The Parliament of Zimbabwe recently promulgated a Banking Amendment Act to enhance corporate governance of banking institutions, impose controls on bank holding companies, enhance protection of the public from bank failures and establish mechanisms for dealing with distressed banking institutions.

Most of the provisions are standard provisions one expects to find in any bank supervision and surveillance legislative framework. Focus on prudential standards, sound corporate behaviour, senior management accountability, control of conflicts of interest, risk management, composition of the board with focus on the majority and chairpersons of the boards and committees being independent non-executive directors, are all issues familiar to those who have studied banking legislation.  Features which will attract an observer include:

  • Disqualification from ​reappointment where a director will have served a banking institution for a
    period of 10 years unless he or she will have enjoyed a cooling period of at least 5 years. This is a slight departure from common governance frameworks which impose ten limitations and require annual assessments of independence to be conducted thereafter. The authorities argue that the mischief is not just lack of independence. They want to introduce fresh blood into boards of financial institutions.

  •  Disqualification from appointment as a non-executive director where the director is a director of
    more than four other companies in Zimbabwe. The disqualification applies to all companies including dormant companies and companies incorporated merely to hold real estate or specified assets.

  • Disqualification from​reappointment where an executive director is a director of more than three
    other companies in Zimbabwe.

  • Disqualification from appointment as a principal officer of any officer holding 5% or more of the shares
    of a banking company or a bank holding company.

  • Imposition of civil and​criminal liability for disregard of prudential standards and legal requirements
    and corporate governance. It may be said, however, that liability in this regard will be very similar or the same as liability for reckless trading. Certainly, case law on reckless trading should provide guidance when interpreting the limits of liability in this regard.

  • Imposition of an obligation on​every director to make full disclosure of the extent of his assets, business
    activities and financial interests. Furthermore, there is an obligation to
    disclose the full extent of one’s spouse’s assets, business activities and
    financial interests.
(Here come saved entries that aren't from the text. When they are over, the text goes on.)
Lemma parse_members_dumps m :
  Forall (fun kv => P kv.2) m -> m <> [] ->
  forall fuel r, (list_sum (map (fun kv => S (need kv.2)) m) <= fuel)%nat ->
  parse_members fuel
    (join (item_sep b) (map (fun kv => quote kv.1 ++ key_sep b ++ D kv.2) m)
     ++ String "}" r)%string = Some (m, r).
Proof.
  induction 1 as [|[k v] m Hv Hm IH]; [done|]. intros _ fuel r Hf.
  simpl in Hf, Hv. destruct fuel as [|f]; [lia|].
  destruct m as [|[k' w] m].
  - cbn [map join fst snd]. rewrite parse_members_step; [done|done|done|simpl in Hf; lia].
  - cbn [map]. rewrite join_cons, str_app_assoc. cbn [fst snd].
    rewrite parse_members_step; [|by destruct b|done|lia].
    rewrite str_app_assoc, skip_ws_item_sep.
    change (code "," =? 125)%N with false. change (code "," =? 44)%N with true. cbn iota.
    rewrite skip_ws_after, skip_ws_solid; [|by destruct m].
    change ((quote k' ++ key_sep b ++ D w)%string ::
            map (fun kv => (quote kv.1 ++ key_sep b ++ D kv.2)%string) m)
      with (map (fun kv => (quote kv.1 ++ key_sep b ++ D kv.2)%string) ((k', w) :: m)).
    rewrite IH; [done|done|simpl in *; lia].
Qed.

Lemma parse_value_obj f t r :
  parse_value (S f) (String "{" (String dquote t ++ r))%string =
  match parse_members f (String dquote (t ++ r))%string with
  | Some (m, r'') => Some (JObj (dict_update [] m), r'')
  | None => None
  end.
Proof. reflexivity. Qed.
This information is disclosed to the Chief Executive Officer
    of the financial institution and must be made available for inspection by bank
    supervision authorities.

  • Imposition of the character of​“tainted property” of assets acquired using loans obtained in contravention of rules against insider loans.
  • Reduction of the definition of​significant interest from 10% to 5%. Acquisition of a significant interest
    requires the approval of the Registrar of Banking Institutions.
  • Prohibition of use of nominee shareholders except in a few exempted cases.
  • Imposition of a requirement to register bank controlling companies which require to be approved by the Registrar of Banks.
  • Prohibition of the formation of special purpose vehicles without the approval of the Registrar of Banks.
  • Imposition of forfeiture of dividends and disentitlement to fees in circumstances where the restrictions on
    shareholding are contravened or disqualifications from being a director are contravened. The forfeiture of dividends will need to be realigned to the constitution.

The enhanced regulatory framework was influenced by a need to protect the public and the
stability of Zimbabwe’s financial system after not less than eight commercial
banks failed between 2004 and today.